It seems to me that the Shelby crowd is growing like wild fire!!! Lots of my tight friends are building or buying Shelbys now. Many more Airflows,No Noses, and Arrows to be seen soon!!!! OJOY!!! Christmas is coming early for me this year! Thanks fellow Shelby boys i have taken under my wing! One is an 18 year old who lives 10 minutes from me who started off with a OG Black Phantom until he rode my Airflow and now he wants an Airflow. HAHAHAHAHA!!! Take that SCHWINN!!! Variety is the spice of life! Nothing like being the underdog!


----------



## JAF/CO (Sep 13, 2012)

*don't ride a friends shelby*

*if you ride a friends wish bone shelby your not 
going to be happy with what your are riding know !!*


----------



## fuzzyktu (Sep 14, 2012)

so they dont have to have the big bent handlebars to be correct?


----------



## fuzzyktu (Sep 14, 2012)

Shawn,  

Which bike of Ethans were you speaking of that was listed here ?


----------



## Freqman1 (Sep 14, 2012)

fuzzyktu said:


> so they dont have to have the big bent handlebars to be correct?

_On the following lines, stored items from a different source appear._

(** C6. A Latin run followed by a CJK run, with a consumer that takes
    everything.  The input is the characters [ls] of a Latin run (one or
    two bytes each), then a CJK-class character [c], then any characters
    [cs] that are not breakers, Latin-class ones (ASCII letters and
    digits among them) included.  The CJK-class character closes the
    Latin run: the Latin token, built from [ls] alone, is handed over at
    position 0 (when the buffer of the run is longer than one byte), and
    the n-grams start at [c], at position 1.  The Latin-class characters
    after [c] close nothing: the loop ends in the CJK state with the run
    that began at [c] still open, and the output goes on with the
    windows of the one run [c :: cs], one per character, and no further
    Latin token; the first window holds [c] together with the character
    that follows it, whatever its class, stored whole. *)
Theorem run_breaking_asymmetry :
  forall (yield : list Token -> Token -> bool)
         (ls : list (list Z)) (c : list Z) (cs : list (list Z)),
  (forall seen tk, yield seen tk = true) ->
  ls <> [] ->
  Forall latin_char ls ->
  Forall run_char (c :: cs) ->
  classify (fst (DecodeRune c)) = CJKClass ->
  exists buf t',
    latin_loop (concat ls) [] = Ok buf /\
    Tokenize yield (NewSimpleTokenizer (concat ls ++ concat (c :: cs)))
      = Ok t' /\
    yielded t'
    = (if 1 <? len buf then [makeToken (strings_ToLower buf) 0] else [])
      ++ ngram_tokens (c :: cs) (len (concat ls)) 1 /\
    currTokenPos t' = 1 + Z.of_nat (length (c :: cs)) /\
    (exists t2,
       scan yield (range_string (concat ls ++ concat (c :: cs))) beginToken
            (NewSimpleTokenizer (concat ls ++ concat (c :: cs)))
         = Ok (Finished cjkToken t2) /\
       begin t2 = len (concat ls)) /\
    forall a rest, cs = a :: rest ->
      In (makeToken (c ++ a ++ concat (firstn 1 rest)) 1) (yielded t') /\
      payload (makeToken (c ++ a ++ concat (firstn 1 rest)) 1)
      = c ++ a ++ concat (firstn 1 rest).
Proof.
  intros yield ls c cs Hy Hne Hls Hrun Hcls.
  assert (Hlr : Forall run_char ls).
  { eapply Forall_impl; [|exact Hls]. apply latin_char_run. }
  pose proof (Forall_inv Hrun) as Hc. pose proof (Forall_inv_tail Hrun) as Hcs.
  assert (Hbc : isBreakerRune (fst (DecodeRune c)) = false /\
                isLatin (fst (DecodeRune c)) = false).
  { unfold classify in Hcls.
    destruct (isBreakerRune (fst (DecodeRune c))); [discriminate Hcls|].
    destruct (isLatin (fst (DecodeRune c))); [discriminate Hcls|]. auto. }
  destruct Hbc as [Bc Lc].
  destruct (latin_loop_chars ls [] Hls) as (kept & Hk & _). simpl app in Hk.
  set (L := len (concat ls)).
  set (inp := concat ls ++ concat (c :: cs)).
  set (t0 := NewSimpleTokenizer inp).
  set (new1 := if 1 <? len (concat kept)
               then [makeToken (strings_ToLower (concat kept)) 0] else []).
  pose proof (run_char_len _ Hc) as Hlc.
  (* closing the Latin run at [c] *)
  assert (HoL : exists t1,
             outputLatin yield L (set_begin 0 t0) = Ok t1 /\
             yielded t1 = new1 /\ currTokenPos t1 = 1 /\ Done t1 = false /\
             marker_inv t1 /\ input t1 = inp).
  { unfold outputLatin. cbn [input begin set_begin t0 NewSimpleTokenizer].
    unfold inp, L. rewrite slice_prefix. cbn [bind]. rewrite Hk. cbn [bind].
    fold inp. subst new1.
    destruct (1 <? len (concat kept)).
    - unfold call_yield. st_simpl. rewrite Hy.
      cbn [NewSimpleTokenizer input begin currTokenPos nextMarker Done yielded].
      eexists. split; [reflexivity|].
      unfold incrTokenCount. st_simpl.
      change (100 <=? 0 + 1) with false. cbv iota.
      cbn [yielded currTokenPos Done input set_currTokenPos]. 
      split; [reflexivity|]. split; [reflexivity|]. split; [reflexivity|].
      split; [|reflexivity]. split; [cbn; lia|reflexivity].
    - eexists. split; [reflexivity|].
      unfold incrTokenCount. st_simpl.
      cbn [NewSimpleTokenizer input begin currTokenPos nextMarker Done yielded].
      change (100 <=? 0 + 1) with false. cbv iota.
      cbn [yielded currTokenPos Done input set_currTokenPos].
      split; [reflexivity|]. split; [reflexivity|]. split; [reflexivity|].
      split; [|reflexivity]. split; [cbn; lia|reflexivity]. }
  destruct HoL as (t1 & HoL & Y1 & C1 & D1 & M1 & I1).
  (* the loop *)
  assert (Hscan : scan yield (range_string inp) beginToken t0
                  = Ok (Finished cjkToken (set_begin L t1))).
  { destruct ls as [|l0 ls']; [congruence|].
    pose proof (Forall_inv Hls) as (r0 & Br0 & Lr0 & Dr0).
    pose proof (Forall_inv Hlr) as Hl0.
    pose proof (Forall_inv_tail Hlr) as Hlr'.
    pose proof (Forall_inv_tail Hls) as Hls'.
    pose proof (run_char_len _ Hl0) as Hll0.
    unfold range_string, inp. simpl concat. rewrite <- !app_assoc.
    rewrite length_app.
    destruct (length l0) as [|n0] eqn:En0; [unfold len in Hll0; lia|].
    cbn [Nat.add]. rewrite range_from_head_char by exact Hl0.
    rewrite Dr0. cbn [fst].
    cbn [scan call]. change (Done t0) with false. cbv iota.
    rewrite Br0, Lr0. cbn [bind fst snd].
    destruct (range_from_run_app ls' (c ++ concat cs)
                (n0 + length (concat ls' ++ c ++ concat cs)) (0 + len l0) Hlr')
      as (rs1 & E1 & Ms1); [lia|].
    rewrite E1.
    rewrite (scan_app yield rs1 _ latinToken (set_begin 0 t0)
               latinToken (set_begin 0 t0)).
    2:{ apply scan_latin_stay; [|reflexivity].
        apply Forall_map with (f := snd)
          (P := fun r => isBreakerRune r = false /\ isLatin r = true).
        rewrite Ms1. apply Forall_map.
        eapply Forall_impl; [|exact Hls'].
        intros x (r & Hb & Hl & Hd). rewrite Hd. auto. }
    rewrite (range_from_stable _ (S (length (c ++ concat cs))) (c ++ concat cs))
      by (rewrite !length_app; lia).
    rewrite range_from_head_char by exact Hc.
    cbn [scan call]. change (Done (set_begin 0 t0)) with false. cbv iota.
    rewrite Bc, Lc.
    replace (0 + len l0 + len (concat ls')) with L
      by (unfold L; simpl concat; rewrite len_app; lia).
    rewrite HoL. cbn [bind fst snd].
    apply scan_cjk_stay; [|exact D1].
    apply Forall_map with (f := snd) (P := fun r => isBreakerRune r = false).
    rewrite range_from_chars;
      [|exact Hcs|rewrite length_app; pose proof (run_length_le cs Hcs); lia].
    apply Forall_map. eapply Forall_impl; [|exact Hcs].
    intros x (r & Hr & Hd). rewrite Hd. exact Hr. }
  (* the flush *)
  assert (Hs : slice (input (set_begin L t1)) (begin (set_begin L t1)) (len inp)
               = Ok (concat (c :: cs))).
  { st_simpl. rewrite I1. unfold inp, L. apply slice_suffix. }
  destruct (cjk_chars_accepted yield (c :: cs) 0 (set_begin L t1) Hy M1 D1)
    as (Y & C & _).
  st_simpl. rewrite Z.add_0_r, Y1, C1 in Y. rewrite C1 in C.
  exists (concat kept), (set_begin (len inp) (cjk_chars yield (c :: cs) 0 (set_begin L t1))).
  split; [exact Hk|]. split.
  { unfold Tokenize. fold inp. fold t0. change (input t0) with inp.
    replace (len inp =? 0) with false.
    2:{ symmetry. apply Z.eqb_neq. unfold inp. simpl concat.
        rewrite !len_app. pose proof (len_nonneg (concat ls)).
        pose proof (len_nonneg (concat cs)). lia. }
    rewrite Hscan. cbn [bind call]. change (isBreakerRune 32) with true.
    cbv iota. change (input (set_begin L t1)) with (input t1). rewrite I1.
    rewrite (outputCJK_chars yield (set_begin L t1) (len inp) (c :: cs) Hrun Hs).
    reflexivity. }
  st_simpl. split; [exact Y|]. split; [exact C|].
  split; [exists (set_begin L t1); split; [exact Hscan|reflexivity]|].
  intros a rest ->. split.
  - rewrite Y. apply in_or_app. right. rewrite ngram_tokens_cons.
    apply in_or_app. left. left. reflexivity.
  - apply payload_makeToken.
    pose proof (Forall_inv Hcs) as Ha. pose proof (Forall_inv_tail Hcs) as Hrest.
    pose proof (run_char_len _ Ha) as Hla.
    pose proof (run_bytes_le _ (Forall_firstn _ _ 1 rest Hrest)) as Hb.
    assert (length (firstn 1 rest) <= 1)%nat by (rewrite length_firstn; lia).
    rewrite !len_app. pose proof (len_nonneg (concat (firstn 1 rest))).
    unfold MAX_TOKEN_SIZE. lia.
Qed.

Yes, not all Airflos/Speedlines (to include No-Nose) had the Torrington bars. For evidence of this see Nick's "Old Photos" post as well as the Polizzi Shelby book pages 69, 78, 80, 82-3, and 97. Regarding Ethan's Speedline it was the one with the restored frame but the rest of the bike had not been restored-was prob pieced together but was complete and I think only the handlebars and pedals were repo-tank was steel. Like I said he may have sold it to a fellow CABEr recently but I'm not sure. V/r Shawn


----------



## fuzzyktu (Sep 14, 2012)

Yes he sold it.


----------



## fuzzyktu (Sep 19, 2012)

Well i am not afraid to admit i bid on this one.  I lost it with one second left by 10 bucks.  I figured if the tank was salvageable it was worth the 550-600 to me.  Kind of gamble though!


----------